Underwood is a hilltop village within the civil parish of Selston in the English ceremonial county of Nottinghamshire. The village is a ward of Ashfield with a population of 2,953 taken at the 2011 Census. It stands in a former coal mining area in the Hidden Valleys and is in the local government district of Ashfield. The village offers views across the Erewash Valley towards the Southern Pennines. It is situated near to junction 27 of the M1 and is bordered by Bagthorpe and Selston, and Brinsley and Moorgreen to the south. The gardens of Felley Priory are accessible from the village. It is part of Nottinghamshire's 'Hidden Valleys' area.

Bagthorpe Primary School and Underwood Church of England Primary School have good reputations, and as a consequence the area is a desirable one for families. This has increased house prices in Underwood and Bagthorpe, especially in Lower Bagthorpe and the area along Main Road, Underwood.

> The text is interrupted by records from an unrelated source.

(** * DataFloorPhotoXY: the partitioned floor-photo loader

    A shallow embedding of
    [MLStructFP_benchmarks/ml/model/architectures/_data_floor_photo_xy.py]:
    the manifest parser [_load_photo_parts], the structural comparison
    [_is_dict_equal], the part loader [load_part] / [_load_data_part] and the
    session hashing [_get_file_hash] / [save_session] / [load_session];
    then the constructor [__init__] with the two getters, [update_session],
    [load_floor_photo_data_from_session], and the row look-up of the two
    plotting methods (what they show, not how it is drawn).

    Python exceptions are values of [Py.exn]; a function that may raise
    returns a [Py.result].  Dictionaries are insertion-ordered association
    lists, since the code iterates over [keys()].  numpy, cv2, json and
    hashlib are libraries used by the module and are modelled by what the
    code relies on. *)

From Stdlib Require Import ZArith List String Ascii Bool Lia Arith.
From Stdlib Require Import Permutation DecimalString DecimalZ.
Import ListNotations.

Set Warnings "-register-all".

Local Open Scope string_scope.
Local Open Scope list_scope.
Local Open Scope Z_scope.

(* ================================================================== *)
(** * Python runtime fragments *)
(* ================================================================== *)

Module Py.

(** Exceptions the module can raise. *)
Inductive exn : Type :=
| AssertionError (msg : string)
| ValueError (msg : string)
| IndexError
| KeyError
| FileNotFoundError (path : string).

Inductive result (A : Type) : Type :=
| Ok (a : A)
| Raise (e : exn).
Arguments Ok {A} a.
Arguments Raise {A} e.

Definition bind {A B} (m : result A) (k : A -> result B) : result B :=
  match m with
  | Ok a => k a
  | Raise e => Raise e
  end.

(** [assert cond, msg] *)
Definition assert_ (cond : bool) (msg : string) : result unit :=
  if cond then Ok tt else Raise (AssertionError msg).

Declare Scope py_scope.
Delimit Scope py_scope with py.
Notation "x <- m ;; k" := (bind m (fun x => k))
  (at level 61, m at next level, right associativity) : py_scope.
Notation "m ;;; k" := (bind m (fun _ => k))
  (at level 61, right associativity) : py_scope.
Local Open Scope py_scope.

(** ** Sequences *)

(** [xs[i]] on a list, with Python's wrap-around of negative indices. *)
Definition py_index {A} (xs : list A) (i : Z) : result A :=
  let n := Z.of_nat (List.length xs) in
  let j := if i <? 0 then i + n else i in
  if (0 <=? j) && (j <? n) then
    match nth_error xs (Z.to_nat j) with
    | Some a => Ok a
    | None => Raise IndexError
    end
  else Raise IndexError.

(** [range(a, b)] *)
Definition py_range (a b : Z) : list Z :=
  map (fun k => a + Z.of_nat k) (seq 0 (Z.to_nat (b - a))).

(** [for x in xs: body] threading a state through a body that may raise. *)
Fixpoint for_each {A S} (body : S -> A -> result S) (xs : list A) (s : S)
  : result S :=
  match xs with
  | [] => Ok s
  | x :: tl => s' <- body s x ;; for_each body tl s'
  end.

(** [[f(x) for x in xs]], stopping at the first exception. *)
Fixpoint map_r {A B} (f : A -> result B) (xs : list A) : result (list B) :=
  match xs with
  | [] => Ok []
  | x :: tl => y <- f x ;; ys <- map_r f tl ;; Ok (y :: ys)
  end.

(** ** Strings *)

(** [str.isspace] on the ASCII range. *)
Definition is_space (c : ascii) : bool :=
  let n := nat_of_ascii c in
  ((9 <=? n) && (n <=? 13) || (28 <=? n) && (n <=? 32))%nat.

Definition is_digit (c : ascii) : bool :=
  let n := nat_of_ascii c in ((48 <=? n) && (n <=? 57))%nat.

Definition digit_val (c : ascii) : Z := Z.of_nat (nat_of_ascii c - 48).

Fixpoint lstrip (s : string) : string :=
  match s with
  | EmptyString => EmptyString
  | String c s' => if is_space c then lstrip s' else s
  end.

Fixpoint rstrip (s : string) : string :=
  match s with
  | EmptyString => EmptyString
  | String c s' =>
      match rstrip s' with
      | EmptyString => if is_space c then EmptyString else String c EmptyString
      | r => String c r
      end
  end.

(** [s.strip()] *)
Definition strip (s : string) : string := rstrip (lstrip s).

(** [sub in s] *)
Fixpoint contains (sub s : string) : bool :=
  String.prefix sub s ||
  match s with
  | EmptyString => false
  | String _ s' => contains sub s'
  end.

(** [a] occurs in [s]. *)
Definition substr (a s : string) : Prop := exists p q, s = (p ++ a ++ q)%string.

The village has a number of pubs including The Hole in the Wall, The Red Lion, The Shepherds Rest, Dixies Arms and The Dog & Quayle (previously The Sandhills).

Underwood Miners Welfare Cricket Club was founded in 1894 and is on Church Lane in Underwood. The club has three senior teams, two playing on Saturday in divisions D and L of the South Notts Cricket League and one on a Sunday in Section 1 of the Mansfield and District Cricket League.